Artist Profiles

Sule Greg Wilson

// Author, Dancer & Percussionist

SULE GREG GILSON is an author, dancer, folklorist, and percussionist based in San Diego, California. Wilson’s music has appeared in award-winning film scores, live theater, and his play “Keep a Song in Your Soul: The Black Roots of Vaudeville”, co-written with Lalenja Harrington, was nominated for Best Musical or Revue Script by the Chicago Black Theater Alliance. His albums “The Drummer’s Path: African and Diaspora Percussive Music” (1994), “Ancestral Whirlwind” (1998), “Runaway Dream: Post-African Music” (2010), and books “The Drummer’s Path: Moving the Spirit with Ritual and Traditional Drumming” (1992), and “Drumpath Rhythms: A Method for Learning and Teaching Percussion [Book & DVD]” (2010) are all available from Amazon.com.

Facebook: www.facebook.com/sule.wilson
Photos: Miami Donna & Mark Goldstein

Interview:

The only way to get good at one’s art is to do it over and over again. All that repetition calls for one to actually be in love with the process—not the result, the process. When in the midst of a serious session —either practicing or playing, or dancing, with others, the top of my head, actually it feels like the corpus callosum, is tingling. That means, to me, that my physical, emotional, and energetic are harmonizing together; ain’t that love? Also, for me, I’ve had to learn to forgive my own mistakes: I didn’t play that run right; I didn’t do that step cleanly; that line was not a perfect curve. I’ve learned to let that go. At some point in the production of art, it’s time to let it just be. Jim Robeson, the recording engineer on my first CD, “The Drummer’s Path,” taught me that. At some point, the creation must stand on its own. It will never be perfect —it’s human-made, and that goes for ourselves and our children, too.

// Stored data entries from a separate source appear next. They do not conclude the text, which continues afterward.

(** [submit_job] with the monad unfolded. *)
Lemma submit_job_run appname cmdline seed_file seed_contents w :
  submit_job appname cmdline seed_file seed_contents w =
  if truthy seed_file && truthy seed_contents then
    (Raise (InternalError
              (lit "Only one of seed_file and seed_contents can be specified")), w)
  else
    match (if truthy seed_contents
           then stage_file (lit "input") (default [] seed_contents) w
           else if negb (truthy seed_file)
                then (Raise (InternalError (lit "No seed specified")), w)
                else (Return (default [] seed_file), w)) with
    | (Raise e, w1) => (Raise e, w1)
    | (Return seed, w1) =>
        match utf8_encode cmdline with
        | None => (Raise UnicodeEncodeError, w1)
        | Some cmd_contents =>
            match stage_file (lit "cmdline") cmd_contents w1 with
            | (Raise e, w2) => (Raise e, w2)
            | (Return cmd_path, w2) => create_work_outcome appname seed cmd_path w2
            end
        end
    end.
Proof.
  unfold submit_job. destruct (truthy seed_file && truthy seed_contents); [reflexivity|].
  rewrite bind_run.
  assert ((if truthy seed_contents
           then stage_file (lit "input") (default [] seed_contents)
           else if negb (truthy seed_file)
                then raise (InternalError (lit "No seed specified"))
                else ret (default [] seed_file)) w
          = (if truthy seed_contents
             then stage_file (lit "input") (default [] seed_contents) w
             else if negb (truthy seed_file)
                  then (Raise (InternalError (lit "No seed specified")), w)
                  else (Return (default [] seed_file), w))) as ->.
  { destruct (truthy seed_contents); [reflexivity|].
    destruct (negb (truthy seed_file)); reflexivity. }
  destruct (if truthy seed_contents
            then stage_file (lit "input") (default [] seed_contents) w
            else if negb (truthy seed_file)
                 then (Raise (InternalError (lit "No seed specified")), w)
                 else (Return (default [] seed_file), w)) as [[seed|e] w1];
    [|reflexivity].
  rewrite bind_run. destruct (utf8_encode cmdline) as [cc|]; [|reflexivity].
  cbn [from_option ret]. rewrite bind_run.
  destruct (stage_file (lit "cmdline") cc w1) as [[cp|e] w2]; [|reflexivity].
  apply check_output_create_work.
Qed.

By the same token, the determination to create art demonstrates our striving for perfection, for always being better—if only better at sharing and expressing whatever is driving us; that can be a “good” or “bad” thing. If one is an artist, one is, by my definition, optimistic, for the artist believes they can actually communicate something in our intangible world.

Forgiveness is Love in action. Art is communication, making tools to understand feelings. Understanding and accepting the feelings of another, and compassion towards them is Love. It is very, very simple. I have been infused by all my teachers and mentors, all those whose patience, love, perseverance, and wisdom allowed them to become masters and strivers in their arts. They are living masterpieces themselves. With head down and hands open—and sometimes with a very hard head, I have received that from them, couched in the vehicle of their art. To learn from someone—even oneself—one must be humble, willing, and strong.

“Forgiveness is Love in action. Art is communication, making tools to understand feelings.”